Arrivée au réfectoire ou régnait le silence absolue, Cassie ressentit une angoisse incontrôlable. Elle qui ne supportait pas les bruits de foule et les masses, se trouvait dépossédée de toute confiance en ces lieux désertés. Cassie était perpétuellement habitée par la peur qu’un rôdeur ne l’happe sournoisement. Elle avait peur de ces mains décharnés qui empoignaient les humains, qui griffaient et qui tuaient. Une impression de pesanteur et de moiteur flottait dans l'air. On aurait dit que l'atmosphère était chargée d'électricité, dans l'attente inlassable d'un court circuit. Et c'est là qu'elle l'aperçut, assise parmi les nombreuses tables, feuilletant des magazines, seule et noyée dans l'épaisseur de ses vêtements. N'osant pas briser ce silence imperturbable, Cassandra resta dans l'obscurité, abandonnant finalement son idée de venir quémander le cahier. Elle se rappelait des propos que Luke lui avait rapporté anxieusement concernant les petits secrets qu'il partageait avec Bonnie. Cassie s'approcha doucement, se raclant la gorge afin de signifier sa présence tout en frottant ses mains contre ses bras dénudés. Elle allait devoir affronter un sujet peu amusant avec la jeune fille : celui des préservatifs. Elle se dévoila sous les néons clignotants et aperçut alors, sur le journal que lisait Bonnie, une femme svelte outrageusement maquillée. Une pile de magazines éparpillée à côté. Bonnie avait les yeux rivés sur le visage de cette image, une émotion indéchiffrable dans les yeux, son petit corps replié sur lui même. Cassie n’aurait su dire si c’était de l’anxiété, de la colère ou de la crainte. Cassandra se décida à parler, d’une voix enrouée, se remémorant ce que lui avait demandé Luke. Il lui avait fait part de ses inquiétudes quand à la probable grossesse de Bonnie et elle lui avait promis de trouver une solution. Et c’est ce qu’elle faisait.

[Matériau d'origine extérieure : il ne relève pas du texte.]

Lemma overread_short t k iv m enc out :
  eET_AES_ECB <= t <= eET_AES_CTR -> size_of m < 2 ^ 32 - 16 ->
  symmetric_encrypt m k iv t enc out = None <->
  8 <= size_of k /\ 8 <= size_of iv /\ (size_of k < 15 \/ (t <> eET_AES_ECB /\ size_of iv < 15)).
Proof.
  unfold eET_AES_ECB, eET_AES_CTR. intros Ht Hm. pose proof (size_of_nonneg m).
  destruct (decide (size_of k < 8 \/ size_of iv < 8)) as [Hs|Hs]; [rewrite symmetric_refused by done; split; [done|lia]|].
  rewrite symmetric_cases by lia. rewrite wrap_id by (unfold in_uint; lia).
  assert (doc_key_length (cipher_of t) = 16 /\
    match ivec_of (cipher_of t) iv with
    | None => t = 13 /\ evp_mode (cipher_of t) = ECB
    | Some v => t <> 13 /\ v = iv ++ [x00] /\ doc_iv_length (cipher_of t) = 16
    end) as [Hkl Hvl].
  { assert (t = 13 \/ t = 14 \/ t = 15 \/ t = 16 \/ t = 17) as Hc by lia.
    repeat destruct Hc as [->|Hc]; [..|subst t]; cbn; split_and!; done. }
  assert (size_of (k ++ [x00]) = size_of k + 1 /\ size_of (iv ++ [x00]) = size_of iv + 1) as [Hk1 Hi1]
    by (rewrite !size_of_app; done).
  destruct (decide (size_of k < 15)) as [Hk|Hk].
  { split; [intros _; lia|]. intros _. by rewrite key_overread by lia. }
  destruct (ivec_of (cipher_of t) iv) as [v|] eqn:Ev.
  - destruct Hvl as (Hne & -> & Hil). destruct (decide (size_of iv < 15)) as [Hi|Hi].
    + split; [intros _; lia|]. intros _. by rewrite iv_overread by lia.
    + destruct (cipher_op_call (cipher_of t) m (k ++ [x00]) (Some (iv ++ [x00])) (enc || is_stream (cipher_of t)))
        as (? & ? & _ & _ & ->); [lia|lia|cbn beta iota; lia|]. split; [by destruct (EVP_Cipher _ _ _ _ _ _)|lia].
  - destruct Hvl as [-> Hmode]. destruct (cipher_op_call (cipher_of 13) m (k ++ [x00]) None (enc || is_stream (cipher_of 13)))
      as (? & ? & _ & _ & ->); [lia|lia|done|]. split; [by destruct (EVP_Cipher _ _ _ _ _ _)|lia].
Qed.

(** ** Properties *)

(** Key and vector are long enough for the cipher. *)
Definition secret_ok (t : Z) (k iv : bytes) : Prop :=
  8 <= size_of k /\ 8 <= size_of iv /\ doc_key_length (cipher_of t) <= size_of k /\
  doc_iv_length (cipher_of t) <= size_of iv.

Lemma ivec_ok t k iv : secret_ok t k iv ->
  match ivec_of (cipher_of t) iv with
  | None => evp_mode (cipher_of t) = ECB
  | Some v => doc_iv_length (cipher_of t) <= size_of v
  end.
Proof.
  intros (_ & _ & _ & Hiv). unfold ivec_of, c_str. destruct (evp_mode (cipher_of t)); try done;
    rewrite size_of_app; change (size_of [x00]) with 1; lia.
Qed.

(** One call, on a text of a legal size. *)
Lemma symmetric_call t k iv m enc out_str :
  0 <= t <= 17 -> secret_ok t k iv -> size_of m <= 2 ^ 31 - 16 ->
  exists kb ivb out, key_bytes (cipher_of t) (k ++ [x00]) = Some kb /\ iv_bytes (cipher_of t) (ivec_of (cipher_of t) iv) = Some ivb /\
    EVP_Cipher (cipher_of t) (enc || is_stream (cipher_of t)) kb ivb (padded (cipher_of t) m) (size_of (padded (cipher_of t) m)) = Some out /\
    size_of out = cipher_out_len (cipher_of t) (size_of m) /\
    symmetric_encrypt m k iv t enc out_str = Some (0, out).
Proof.
  intros Ht Hs Hm. pose proof (ivec_ok _ _ _ Hs) as Hiv. destruct Hs as (Hk & Hv & Hkl & _).
  pose proof (size_of_nonneg m).
  destruct (cipher_op_ok (cipher_of t) m (k ++ [x00]) (ivec_of (cipher_of t) iv) (enc || is_stream (cipher_of t)))
    as (kb & ivb & Ekb & Eiv & out & Ho & Hso & Hr); [done| |done|].
  { rewrite size_of_app. change (size_of [x00]) with 1. lia. }
  exists kb, ivb, out. split_and!; try done.
  rewrite symmetric_cases by (done || by left). rewrite wrap_id by (unfold in_uint; lia). by rewrite Hr.
Qed.

(** Decrypting gives the padded text back. *)
Lemma symmetric_inverse t k iv m out_str out_str' :
  0 <= t <= 17 -> secret_ok t k iv -> size_of m <= 2 ^ 31 - 16 ->
  exists e, symmetric_encrypt m k iv t true out_str = Some (0, e) /\
    size_of e = cipher_out_len (cipher_of t) (size_of m) /\
    symmetric_encrypt e k iv t false out_str' = Some (0, padded (cipher_of t) m).
Proof.
  intros Ht Hs Hm. pose proof (size_of_nonneg m). pose proof (block_size_range (cipher_of t)) as Hb.
  destruct (out_len_spec (cipher_of t) (size_of m) ltac:(lia)) as [Hl Hmod].
  destruct (symmetric_call t k iv m true out_str Ht Hs ltac:(lia)) as (kb & ivb & e & Ekb & Eiv & He & Hse & Hr).
  exists e. split; [done|]. split; [done|].
  destruct (int_len (cipher_of t) m Hm) as (_ & Hlt & _). pose proof (size_padded (cipher_of t) m ltac:(lia)) as Hsp.
  assert (size_of e <= 2 ^ 31 - 16) as Hse16.
  { rewrite Hse. destruct (decide (doc_block_size (cipher_of t) = 1)) as [Hb1|Hb1]; [lia|].
    apply Z.mod_divide in Hmod as [q Hq]; [|lia]. rewrite Hq in *.
    assert (doc_block_size (cipher_of t) = 8 \/ doc_block_size (cipher_of t) = 16) as [E|E]
      by (clear -Hb1; destruct (cipher_of t) as [[] []]; cbn in *; lia); rewrite E in *; lia. }
  destruct (symmetric_call t k iv e false out_str' Ht Hs Hse16) as (kb' & ivb' & d & Ekb' & Eiv' & Hd & _ & ->).
  assert (cipher_out_len (cipher_of t) (size_of e) = size_of e) as Hfix.
  { rewrite Hse. destruct (out_len_spec (cipher_of t) (cipher_out_len (cipher_of t) (size_of m)) ltac:(lia)) as [Hr1 Hr2].
    set (b := doc_block_size (cipher_of t)) in *. apply Z.mod_divide in Hmod, Hr2; [|lia..].
    destruct Hmod as [x Hx], Hr2 as [y Hy]. rewrite Hx, Hy in *. clear -Hr1 Hb.
    assert (x <= y) by nia. assert (y < x + 1) by nia. by replace y with x by lia. }
  simplify_eq. assert (padded (cipher_of t) e = e) as Hpe by (unfold padded; by rewrite Hfix, Z.sub_diag, app_nil_r).
  rewrite Hpe in Hd. do 2 f_equal.
  cbn [orb] in He, Hd. destruct (is_stream (cipher_of t)) eqn:Est.
  - rewrite (keystream _ _ _ _ _ Hlt Est He) in Hd. by simplify_eq.
  - rewrite (cipher_inverse _ _ _ _ _ Hlt He) in Hd. by simplify_eq.
Qed.

(** C33: encryption and decryption are inverse, for each of the 18 symmetric
    types, on keys and vectors long enough for the cipher and texts of at most
    2^31 - 16 bytes, which an [int] can count when padded: both calls succeed,
    the stream modes give the text back exactly and the block modes give it
    back followed by fewer zero bytes than a block. *)
Theorem symmetric_roundtrip t k iv m :
  0 <= t <= 17 -> secret_ok t k iv -> size_of m <= 2 ^ 31 - 16 ->
  exists e pad, symmetric_encrypt m k iv t true [] = Some (0, e) /\
    symmetric_encrypt e k iv t false [] = Some (0, m ++ replicate pad x00) /\
    size_of e = size_of m + Z.of_nat pad /\ Z.of_nat pad < doc_block_size (cipher_of t).
Proof.
  intros Ht Hs Hm. destruct (symmetric_inverse t k iv m [] [] Ht Hs Hm) as (e & He & Hse & Hd).
  pose proof (size_of_nonneg m). pose proof (block_size_range (cipher_of t)).
  destruct (out_len_spec (cipher_of t) (size_of m) ltac:(lia)) as [Hl _].
  exists e, (Z.to_nat (cipher_out_len (cipher_of t) (size_of m) - size_of m)).
  split_and!; [done|exact Hd|lia|lia].
Qed.

(** decryption has no notion of a malformed ciphertext: of whatever length short of 2 GB,
    it is completed with zero bytes to whole blocks and decrypted with success. *)
Theorem decrypt_accepts_any_length t k iv e :
  0 <= t <= 17 -> secret_ok t k iv -> size_of e <= 2 ^ 31 - 16 ->
  exists m, symmetric_encrypt e k iv t false [] = Some (0, m) /\
    size_of m = cipher_out_len (cipher_of t) (size_of e) /\
    size_of e <= size_of m < size_of e + doc_block_size (cipher_of t).
Proof.
  intros Ht Hs He. pose proof (size_of_nonneg e).
  destruct (symmetric_call t k iv e false [] Ht Hs He) as (kb & ivb & m & _ & _ & _ & Hm & ->).
  exists m. split; [done|]. split; [done|]. rewrite Hm. apply (out_len_spec (cipher_of t) (size_of e)). lia.
Qed.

«Bonnie, t'aurais une minute ou deux ? Je sais que ce n'est pas le moment idéal pour te parler mais à vrai dire j'étais venue chercher le cahier des conserves quand j'ai pensé qu'il y aurait deux ou trois choses que j'aurais à te dire. »
La jeune Pace redoutait avec appréhension un rejet catégorique de la part de cette dernière, son regard azuré empreint d’inquiétude. Le ciel, coléreux, se mit à gronder. Semblable à un râle inhumain ce qui glaça le coeur de la blonde. Elle se ressaisit, plantée de manière maladroite face à Bonnie, hésitant à s’asseoir à ses côtés.